I'm not sure what to call someone who places a higher value on preserving monogamy within a particular marriage over preserving that marriage itself, Maggie, but I wouldn't call that person a defender of marriage.
"I've never been quite sure what the point of a eunuch is, if truth be told. It seems to me they're only men with the useful bits cut off."
I drank because I wanted to drown my sorrows, but now the damned things have learned to swim.

Malthus

Quote from: Caliga on August 24, 2015, 03:50:12 PM
Quote from: Berkut on August 24, 2015, 03:00:06 PM
I am not even a little bit torn.

If you have a principled respect for individuals right to privacy as a foudnational right, it should not (indeed it CANNOT) only apply to people you like or agree with.

This is yet another litmus test for whether or not people actually believe the bullshit they spout as a matter of course.
I agree.  I think it's maybe a little bit confusing for people because there's constantly news surrounding illegal sexual deviants (e.g. Jared from Subway) so maybe as a knee-jerk people think "another pervert, no sympathy" even though this case is not at all like the typical one involving sex in the news.

I think Berk's point is that they could be the perviest pervs who ever perved, as long as what they are doing isn't a crime, they have a right to privacy.

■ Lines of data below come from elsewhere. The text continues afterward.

Lemma checkStatus_trace (u g : string) (s : Publish.state W) :
  exists closing,
    Publish.trace (Publish.checkStatus host u g s)
    = (Publish.trace s
       ++ [Publish.Log Publish.info ("Checking status for " ++ u ++ "/" ++ g ++ "...");
           Publish.Exec (Publish.statusCommand u g)] ++ closing)%list
    /\ Publish.executed closing = [].
Proof.
  unfold Publish.checkStatus, Publish.run, Publish.log, Publish.emit.
  cbn [Publish.world Publish.trace].
  destruct (Publish.execSync host (Publish.world s) _) as [[out|m] w'];
    cbn [Publish.trace].
  - exists []. split; [now rewrite <- app_assoc | reflexivity].
  - exists [Publish.Log Publish.warn "Status check failed"].
    split; [now rewrite <- !app_assoc | reflexivity].
Qed.

(** The loop over options whose [ignore] has no [forEach]: it runs to its
    end exactly when no source path exists, and then it has warned once per
    target and recorded a failure for each. *)
Lemma pushAllNoForEach_Normal (chans : list (string * string)) :
  forall results0 (s : Publish.state W) results s3,
    Publish.pushAllNoForEach host chans results0 s = (Normal results, s3) ->
    results = (results0 ++ map (fun cp => Publish.mkResult (fst cp) false) chans)%list
    /\ s3 = Publish.mkState (Publish.world s)
              (Publish.trace s
               ++ map (fun cp => Publish.Log Publish.warn ("Source path not found: " ++ snd cp))
                      chans)
    /\ forall cp, In cp chans -> Publish.existsSync host (Publish.world s) (snd cp) = false.
Proof.
  induction chans as [|[c p] rest IH]; intros results0 s results s3 H.
  - simpl in H. inversion H; subst. rewrite !app_nil_r.
    split; [reflexivity|]. split; [now destruct s3 | intros cp []].
  - cbn [Publish.pushAllNoForEach] in H. unfold Publish.pushChannelNoForEach in H.
    destruct (Publish.existsSync host (Publish.world s) p) eqn:Hex; cbn [negb] in H;
      [discriminate|].
    destruct (IH _ _ _ _ H) as [Hr [Hs Hall]].
    cbn [Publish.log Publish.emit Publish.world Publish.trace] in Hr, Hs, Hall.
    split; [|split].
    + rewrite Hr, <- app_assoc. reflexivity.
    + rewrite Hs, <- app_assoc. reflexivity.
    + intros cp [<-|Hin]; [exact Hex | now apply Hall].
Qed.

(** When the exception leaves the loop, it comes from the first target whose
    source path exists: the targets before it have been warned about, no
    process has been started, and the targets after it are not looked at. *)
Lemma pushAllNoForEach_Throws (chans : list (string * string)) :
  forall results0 (s : Publish.state W) m s3,
    Publish.pushAllNoForEach host chans results0 s = (Throws m, s3) ->
    exists pre cp post,
      chans = (pre ++ cp :: post)%list
      /\ (forall x, In x pre -> Publish.existsSync host (Publish.world s) (snd x) = false)
      /\ Publish.existsSync host (Publish.world s) (snd cp) = true
      /\ m = "opts.ignore.forEach is not a function"
      /\ s3 = Publish.mkState (Publish.world s)
                (Publish.trace s
                 ++ map (fun x => Publish.Log Publish.warn
                                    ("Source path not found: " ++ snd x)) pre).
Proof.
  induction chans as [|[c p] rest IH]; intros results0 s m s3 H.
  - simpl in H. inversion H.
  - cbn [Publish.pushAllNoForEach] in H. unfold Publish.pushChannelNoForEach in H.
    destruct (Publish.existsSync host (Publish.world s) p) eqn:Hex; cbn [negb] in H.
    + inversion H; subst. exists [], (c, p), rest. cbn [app map].
      rewrite app_nil_r. repeat split; [intros x [] | exact Hex | now destruct s3].
    + destruct (IH _ _ _ _ H) as [pre [cp [post [Hc [Hpre [Hcp [Hm Hs]]]]]]].
      cbn [Publish.log Publish.emit Publish.world Publish.trace] in Hpre, Hcp, Hs.
      exists ((c, p) :: pre), cp, post. cbn [app map].
      split; [now rewrite Hc|]. split; [|split; [exact Hcp|split; [exact Hm|]]].
      * intros x [<-|Hin]; [exact Hex | now apply Hpre].
      * rewrite Hs, <- app_assoc. reflexivity.
Qed.

Lemma executed_warnings (l : list (string * string)) :
  Publish.executed
    (map (fun x => Publish.Log Publish.warn ("Source path not found: " ++ snd x)) l) = [].
Proof. induction l as [|x l IH]; [reflexivity | exact IH]. Qed.

(** What has happened when [main] got to the end of the publish loop. *)
Lemma main_inv (argv : list string) (w : W) (t : termination)
      (results : list Publish.result) (s : Publish.state W) :
  Publish.main host argv w = (t, Some results, s) ->
  exists configPath cfg u g s1 s3,
    argvAt argv 2 = Some configPath
    /\ Publish.readConfig host w configPath = Normal cfg
    /\ Publish.user cfg = Some u /\ Publish.game cfg = Some g
    /\ Publish.checkButler host (Publish.mkState w []) = (true, s1)
    /\ let dryRun := Js.arrayIncludes "--dry-run" argv in
       let chans := match Publish.channels cfg with Some c => c | None => [] end in
       let s2 := if dryRun
                 then Publish.log "DRY RUN MODE - no actual uploads" Publish.warn s1
                 else s1 in
       t = Returned
       /\ chans <> []
       /\ match Publish.optionsOf cfg dryRun with
          | Some opts => Publish.pushAll host u g opts chans [] s2 = (results, s3)
          | None => Publish.pushAllNoForEach host chans [] s2 = (Normal results, s3)
          end
       /\ s = Publish.checkStatus host u g
                (Publish.summary results
                   (Publish.log "=== SUMMARY ===" Publish.info
                      (Publish.emit (Publish.Print EmptyString) s3))).
Proof.
  unfold Publish.main.
  destruct (negb (Js.truthyOpt (argvAt argv 2))); [discriminate|].
  destruct (argvAt argv 2) as [configPath|]; [|discriminate].
  destruct (negb (Publish.existsSync host w configPath)); [discriminate|].
  destruct (Publish.readConfig host w configPath) as [cfg|m] eqn:Hcfg; [|discriminate].
  destruct (negb _ || negb _); [discriminate|].
  destruct (Publish.user cfg) as [u|] eqn:Hu; [|discriminate].
  destruct (Publish.game cfg) as [g|] eqn:Hg; [|discriminate].
  destruct (Publish.checkButler host (Publish.mkState w [])) as [butler s1] eqn:Hb.
  destruct butler; cbn [negb]; [|discriminate].
  destruct (Nat.eqb _ 0) eqn:Hlen; [discriminate|].
  assert (Hne : match Publish.channels cfg with Some c => c | None => [] end <> []).
  { intros E. rewrite E in Hlen. discriminate. }
  destruct (Publish.optionsOf cfg _) as [opts|] eqn:Hopts.
  - destruct (Publish.pushAll host u g opts _ [] _) as [res s3] eqn:Hrun.
    intros H. inversion H; subst.
    exists configPath, cfg, u, g, s1, s3. cbn zeta. rewrite Hopts.
    repeat split; reflexivity || assumption.
  - destruct (Publish.pushAllNoForEach host _ [] _) as [[res|m] s3] eqn:Hrun;
      [|discriminate].
    intros H. inversion H; subst.
    exists configPath, cfg, u, g, s1, s3. cbn zeta. rewrite Hopts.
    repeat split; reflexivity || assumption.
Qed.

I tend to think signing up on a website dedicated to cheating is highly skeevy, but that doesn't change the fact that violating the user's privacy is dead wrong.
The object of life is not to be on the side of the majority, but to escape finding oneself in the ranks of the insane—Marcus Aurelius

viper37

Quote from: garbon on August 24, 2015, 01:57:33 PM
Quote from: Tonitrus on August 24, 2015, 01:52:39 PM
I am torn...illegal hackers are usually scum, but so are adulterers. :hmm:

I don't know. I don't know enough about the kinds of people who use Ashley Madison to make that claim.
police officers, army officers, White House & DOD officers, etc.
I don't do meditation.  I drink alcohol to relax, like normal people.

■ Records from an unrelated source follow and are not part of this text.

(** The last close can be read for [order]: what [this.candles] gives
    under its symbol, if anything, is an array that is not empty. *)
Definition marked this order : Prop :=
  match readCandles this (order_symbol order) with
  | Some (Series series) => series ≠ []
  | Some Member => False
  | None => True
  end.

(** The close of the last candle of [symbol], when there is one. *)
Definition lastClose this (symbol : string) : option num :=
  match readCandles this symbol with
  | Some (Series series) => close <$> last series
  | _ => None
  end.

(** The array stored under [symbol], [[]] when there is none. *)
Definition seriesOf this (symbol : string) : list (Candle num) :=
  match candles this !! symbol with
  | Some (Series series) => series
  | _ => []
  end.

(** The public methods of the bot that the host or the adapter may call. *)
Inductive Call :=
  | CallOnUpdateCandles (sticks : list (Stick num)) (env : string → num * Z)
  | CallOnUpdateTickers (symbol : string) (prices : Prices num)
  | CallCheckTrade (symbol : string) (random : num) (now : Z)
  | CallPlaceOrder (symbol : string) (signal : Signal) (price amount : num) (now : Z)
  | CallGetCurrentPoL.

If Microsoft Excel decided to stop working overnight, the world would practically end.

Syt

I don't see the benefit for society in publicly shaming people who registered on that website. There's a strong knee jerk reaction of Schadenfreude or to pillory someone who has transgressed against society's norms or done something one strongly disagrees with, but at the end of the day there has to be a balance between the person's right to privacy and the public's and invested parties' need to be informed. And in many cases I would err on the side of privacy.
I am, somehow, less interested in the weight and convolutions of Einstein's brain than in the near certainty that people of equal talent have lived and died in cotton fields and sweatshops.
—Stephen Jay Gould

Proud owner of 42 Zoupa Points.

Maximus

Quote from: garbon on August 24, 2015, 03:56:33 PM
Quote from: Maximus on August 24, 2015, 03:46:44 PM
Quote from: garbon on August 24, 2015, 03:14:20 PM
I don't really think a person should be expecting the internet to maintain one's privacy for anything like hook ups.
"The internet" is rather ambiguous, and I agree that it is not very wise to expect privacy at the current state of the art. However one should be able to expect personal privacy. It is an extremely important personal right.

I don't see why you should expect personal privacy when you are posting content to someone else's servers. Maybe if one paid for the privilege, sure.
Perhaps one should not expect privacy regarding information freely given away, but that is significantly different than "anything like hookups".